Host: Let alone expanding beyond Henan—they can barely even make it into Zhengzhou. That involves more than administrative divisions; there are various other factors at play.
VI. Reflections on Development Models
Host: From both your perspectives, as people pay more attention to cities beyond Beijing, Shanghai, and Shenzhen, including counties—what other insights from your research and conversations are worth sharing? What surprising changes or trends have you uncovered?
Those of us here live in Beijing day-to-day; we understand Beijing and the first-tier cities best. But there’s so much happening across the rest of China that people would like to learn about through you.
Yao Yang: Overall, I think population is still concentrating in a few major regions. I mentioned earlier that urban populations are declining in most cities. Many people are probably settling in county-level cities—many in county-level cities of developed regions.
The clusters seem to be: the Yangtze River Delta, the Pearl River Delta, the Sichuan Basin, and the Beijing-Guangzhou railway corridor—from Zhengzhou to Wuhan to Changsha. And Chengdu.
Take Chengdu: its population keeps growing because it doesn’t really restrict city size the way Beijing and Shanghai do, with their caps of 25 million. Chengdu just keeps drawing bigger circles. I think this is a crucial reason why Chengdu’s economy has been able to develop.
Many companies have skipped over countless cities and relocated directly from the coast to Chengdu.
Nie Huihua: Why is that? Because Sichuan has a lot of local workers?
Host: So it’s not just geography?
Yao Yang: As Huihua suggested, Chengdu’s leadership has been relatively hands-off with regulations. Chengdu’s pace of life suits young workers today. Many young people work jobs where they’re basically glued to a computer—remote work. They don’t need a frenetic pace, and housing and living costs are relatively low. Add these advantages together, and people are willing to move their companies straight to Chengdu.

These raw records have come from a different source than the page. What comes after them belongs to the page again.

Lemma message_body_delivered_witness :
  exists m, sealed fresh_bytes fresh_bytes None 100 (replicate 16 9) (small_id 5) (small_id 6) message_tree (key_session (replicate 32 7)) = Ok m /\
    (le16 (mac_e (binary m)) + Z.of_nat (chunks_for message_tree) <= 65536 ->
     exists ms, _np_message_serialize_chunked (binary m) = Ok ms /\ length (packets (replicate 16 0) ms) = chunks_for message_tree /\
       forall arrived, arrived ≡ₚ packets (replicate 16 0) ms ->
       exists m', opened 3 [1; 2; 3] arrived (key_session (replicate 32 7)) = Ok (Some (true, m')) /\ msg_body m' = Some message_tree /\
         addressed m' (small_id 6) (small_id 5) (replicate 16 9) 100 19 msg_ack_none).
Proof.
  apply (message_body_delivered fresh_bytes fresh_bytes) with (ttl := 19) (out_prop := None).
  - intros n Hn. apply length_replicate.
  - intros n. apply Forall_replicate. done.
  - intros n Hn. apply length_replicate.
  - intros n. apply Forall_replicate. done.
  - apply message_tree_sendable.
  - by_decide.
  - by_decide.
  - reflexivity.
  - apply Forall_replicate. done.
  - apply (whole_is_double 100). by_decide.
  - vm_compute. reflexivity.
  - reflexivity.
  - cbn. lia.
  - apply Nat.ltb_lt. vm_compute. reflexivity.
Defined.

(** ** Where it does not hold *)

(** A tree that does not fit the size computed for it is sent as random bytes, without an
    error: the body of the message is padding only. *)
Lemma unfit_body_is_noise `{Sodium} `{Qcbor} `{Doubles} random room t :
  np_serializer_write_map room t = Ok None -> (w ← np_serializer_write_map room t; Ok (padded random w room)) = Ok (random (room - 0)).
Proof. intros ->. done. Qed.

(** A message of more than 72 chunks announces too few. *)
Lemma large_message_announces_less : chunks_of (message_length (72 * 900 + 1)) = 0.
Proof. done. Qed.
(** ** Nodes as trees *)

Definition NP_SERIALISATION_NODE_KEY : list Z := c_string "np.n.k".
Definition NP_SERIALISATION_NODE_PROTOCOL : list Z := c_string "np.n.pr".
Definition NP_SERIALISATION_NODE_DNS_NAME : list Z := c_string "np.n.d".
Definition NP_SERIALISATION_NODE_PORT : list Z := c_string "np.n.p".
Definition NP_SERIALISATION_NODE_MAX_MESSAGES : list Z := c_string "np.n.mmps".
Definition NP_SERIALISATION_NODE_SUCCESS_AVG : list Z := c_string "np.n.sa".
Definition NP_SERIALISATION_NODE_LATENCY : list Z := c_string "np.n.l".

(** A key with its node and the ip and port of its network. *)
Record key_with_node := Key_with_node {
  key_str : list Z;
  key_node : option np_node_t;
  key_network : option (list Z * list Z);
}.

(** A field of the node, or else of its network. *)
Definition or_network (own : option (list Z)) (network : option (list Z)) : result (list Z) :=
  match own, network with Some s, _ => Ok s | None, Some s => Ok s | None, None => Err Bad_access end.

I think many cities have failed in this round of industrial relocation because of rigid thinking, excessive regulation, and especially bias against private enterprise. They’re always chasing big projects. I think many cities in central and western China are like this.
Take my hometown—I was born in Xi’an. Xi’an is a classic example. How many big projects are there to go around? And even with this approach, big projects still leave. Look at our Xi’an Dian Company—that’s a central state-owned enterprise, right? Been in Xi’an for sixty or seventy years. It moved to Shanghai. They couldn’t even keep a big project.
Host: You also moved to Shanghai.
Yao Yang: Right. I think mindset determines everything. And people’s mindsets are extremely hard to change—very stubborn and ossified. Add what Huihua mentioned: within our government system, certain ways of thinking keep getting reinforced, layer upon layer like an invisible net. Eventually nothing can get done. To revitalize the economy, to revitalize employment, the government still needs to step back.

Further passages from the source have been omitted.